Grosz was born into a Jewish family in Szilágysomlyó, then Austria-Hungary, today Șimleu Silvaniei, Romania.
She studied piano at the Royal National Hungarian Academy of Music in Budapest with István Thomán. In 1897 she gave her first concerts in Budapest and in 1898 and 1899 in Leipzig and Berlin with good success. From 1898 on she lived in Berlin, where she studied with Teresa Carreño.

She performed as a soloist with the Berlin Philharmonic in 1902, 1905, 1908 and 1909. On February 6, 1906 she was one of the first female pianists to record for Welte-Mignon.

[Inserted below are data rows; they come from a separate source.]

(* ===== verification/ConnGraph.v ===== *)
(** * The connection graph and its cycles

    [AllocationTable::GenerateConnectionGraph] and the two versions of
    [FindCyclesInConnectionGraph] (AllocationTable.cpp): which tracked block
    holds a pointer into which, and the strongly connected components that
    reference counting could not free.  [boost::strong_components] is a
    parameter. *)

From S2P Require Import Prelude Helpers OrdMap Objects AllocTable.

(** ** The graph *)

(** The loops that add a vertex per entry; an object under two keys keeps the
    vertex added last. *)
Definition add_vertex (acc : Runtime * graph_t) (e : Z * aptr) : option (Runtime * graph_t) :=
  let '(rt, g) := acc in
  _ ← allocs rt !! e.2;
  Some (upd_alloc e.2 (set_connectionVertex (List.length (vertices g))) rt,
        mkGraph (vertices g ++ [e.2]) (edges g)).

Section memory.
  (** The word at an address of the traced program. *)
  Context (mem : Z → Z).

  (** The body of the loops over the escapes of one block. *)
Definition add_escape_edge (t : AllocationTable) (rt : Runtime) (alloc : Allocation)
    (es : list (nat * nat)) (candidateEscape : Z) : option (list (nat * nat)) :=
    if decide (doesItAlias (pointer alloc) (length alloc) (mem candidateEscape) = -1) then Some es
    else
      pointerAlloc ← findAllocation t rt candidateEscape;
      match pointerAlloc with
      | None => Some es
      | Some b =>
          ob ← allocs rt !! b;
          Some (es ++ [(connectionVertex ob, connectionVertex alloc)])
      end.

Definition add_edges (t : AllocationTable) (rt : Runtime) (es : list (nat * nat)) (e : Z * aptr)
    : option (list (nat * nat)) :=
    alloc ← allocs rt !! e.2;
    mfoldl (add_escape_edge t rt alloc) es (elements (allocToEscapeMap alloc)).

  (** [GenerateConnectionGraph] *)
Definition GenerateConnectionGraph (t : AllocationTable) (rt : Runtime)
    : option (AllocationTable * Runtime) :=
    '(rt, g) ← mfoldl add_vertex (rt, empty_graph) (table_entries t);
    es ← mfoldl (add_edges t rt) [] (table_entries t);
    Some (set_connections (mkGraph (vertices g) es) t, rt).
End memory.

(** ** Cycles *)

(** [sccToVertexMap]: the vertices of each component, in ascending order. *)
Definition scc_to_vertices (component : list nat) : gmap nat (list nat) :=
  foldl (λ m ic, <[ic.2 := default [] (m !! ic.2) ++ [ic.1]]> m) ∅
    (zip (seq 0 (List.length component)) component).

(** The loop that collects the blocks of a component and its oldest block. *)
Definition collect_cycle (rt : Runtime) (acc : list aptr * option aptr * Z) (a : aptr)
    : option (list aptr * option aptr * Z) :=
  let '(cycle, oldest, oldVal) := acc in
  ob ← allocs rt !! a;
  Some (if decide (freshness ob < oldVal) then (cycle ++ [a], Some a, freshness ob)
        else (cycle ++ [a], oldest, oldVal)).

Definition cycle_of (rt : Runtime) (g : graph_t) (vs : list nat)
    : option (list aptr * option aptr) :=
  blocks ← mapM (λ v, vertices g !! v) vs;
  '(cycle, oldest, _) ← mfoldl (collect_cycle rt) ([], None, max_key) blocks;
  Some (cycle, oldest).

(** The states in which a block of the cycle was allocated; an entry of
    [stateMap] without a state is dereferenced. *)
Definition allocating_states (rt : Runtime) (stateMap : gmap Z (option sptr)) (cycle : list aptr)
    : option (gset sptr) :=
  mfoldl (λ acc (e : Z * option sptr),
    s ← e.2; st ← states rt !! s;
    Some (if decide (Exists (λ a, a ∈ AllocsAllocatedInState st) cycle) then {[s]} ∪ acc else acc))
    ∅ (map_to_list stateMap).

(** The body of the loop over the components, in both versions. *)
Definition report_cycle (rt : Runtime) (stateMap : gmap Z (option sptr)) (g : graph_t)
    (found : list SmartPointerCycle) (vs : list nat) : option (list SmartPointerCycle) :=
  if decide (1 < List.length vs)%nat then
    '(cycle, oldest) ← cycle_of rt g vs;
    sts ← allocating_states rt stateMap cycle;
    Some (if decide (sts = ∅) then found else found ++ [mkCycle cycle sts oldest])
  else Some found.

(** Components in the order of the unordered map. *)
Definition components (component : list nat) : list (list nat) :=
  (map_to_list (scc_to_vertices component)).*2.

Section scc.
  (** [boost::strong_components]: the component number of every vertex. *)
  Context (strong_components : graph_t → list nat).

  (** [FindCyclesInConnectionGraph()] *)
Definition FindCyclesInConnectionGraph (rt : Runtime) (stateMap : gmap Z (option sptr))
    (t : AllocationTable) : option AllocationTable :=
    let g := allocConnections t in
    found ← mfoldl (report_cycle rt stateMap g) [] (components (strong_components g));
    Some (set_cycles found t).

  (** [FindCyclesInConnectionGraph(stateFilter)]: only blocks allocated in that
      state count; an unknown filter returns from the function at the first
      component of more than one block. *)
Definition FindCyclesInConnectionGraph_filter (rt : Runtime) (stateMap : gmap Z (option sptr))
    (stateFilter : Z) (t : AllocationTable) : option AllocationTable :=
    let g := allocConnections t in
    match stateMap !! stateFilter with
    | None =>
        _ ← mapM (λ vs, if decide (1 < List.length vs)%nat then cycle_of rt g vs else Some ([], None))
              (take 1 (filter (λ vs, (1 < List.length vs)%nat) (components (strong_components g))));
        Some (set_cycles [] t)
    | Some s =>
        found ← mfoldl (report_cycle rt {[ stateFilter := s ]} g) [] (components (strong_components g));
        Some (set_cycles found t)
    end.
End scc.

(** ** Lemmas: the graph *)

(** The search looks at nothing but the lengths of the blocks. *)
Lemma findAllocation_length_ext t rt rt' v :
  (∀ a, length <$> allocs rt' !! a = length <$> allocs rt !! a) →
  findAllocation t rt' v = findAllocation t rt v.
Proof.
  intros Hl. unfold findAllocation. destruct (find_masked _ _ _); [done|].
  destruct (om_lower_bound v (sortedAllocationTable t)) as [before [|[b a] from]]; [done|].
  pose proof (Hl a) as Ha. destruct (allocs rt !! a), (allocs rt' !! a); simplify_eq/=; try done.
  case_decide; [done|]. destruct (last before) as [[b' a']|]; [|done].
  pose proof (Hl a') as Ha'. destruct (allocs rt !! a'), (allocs rt' !! a'); simplify_eq/=; try done.
  by rewrite Ha'.
Qed.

In 1911, she retired from her concert career to marry Adolf Weissmann (1873–1929), a well known Berlin music critic and author of biographies of Bizet, Chopin, Verdi, and Puccini. Grosz continued as a teacher of the piano and hosted frequent musicales into the 1920s, until her husband's untimely death in 1929. She was listed in Berlin telephone directories from 1937 to 1940 as Gisella Weissmann (Weißmann). In 1940 the statutory Jewish middle name Sara was added to her
listing, and in 1941 Jews were omitted altogether. In January 1942 she was deported to Riga, Latvia, and died there in that year.

Grosz and Weissmann had in 1908 a child born out of wedlock, Ilse. The daughter became a pianist too, taught mainly by her mother in Berlin and Konrad Wolff in Paris. From 1933 on Ilse Weissmann lived in France, England and Italy and finally emigrated to the US, where she died in 2000.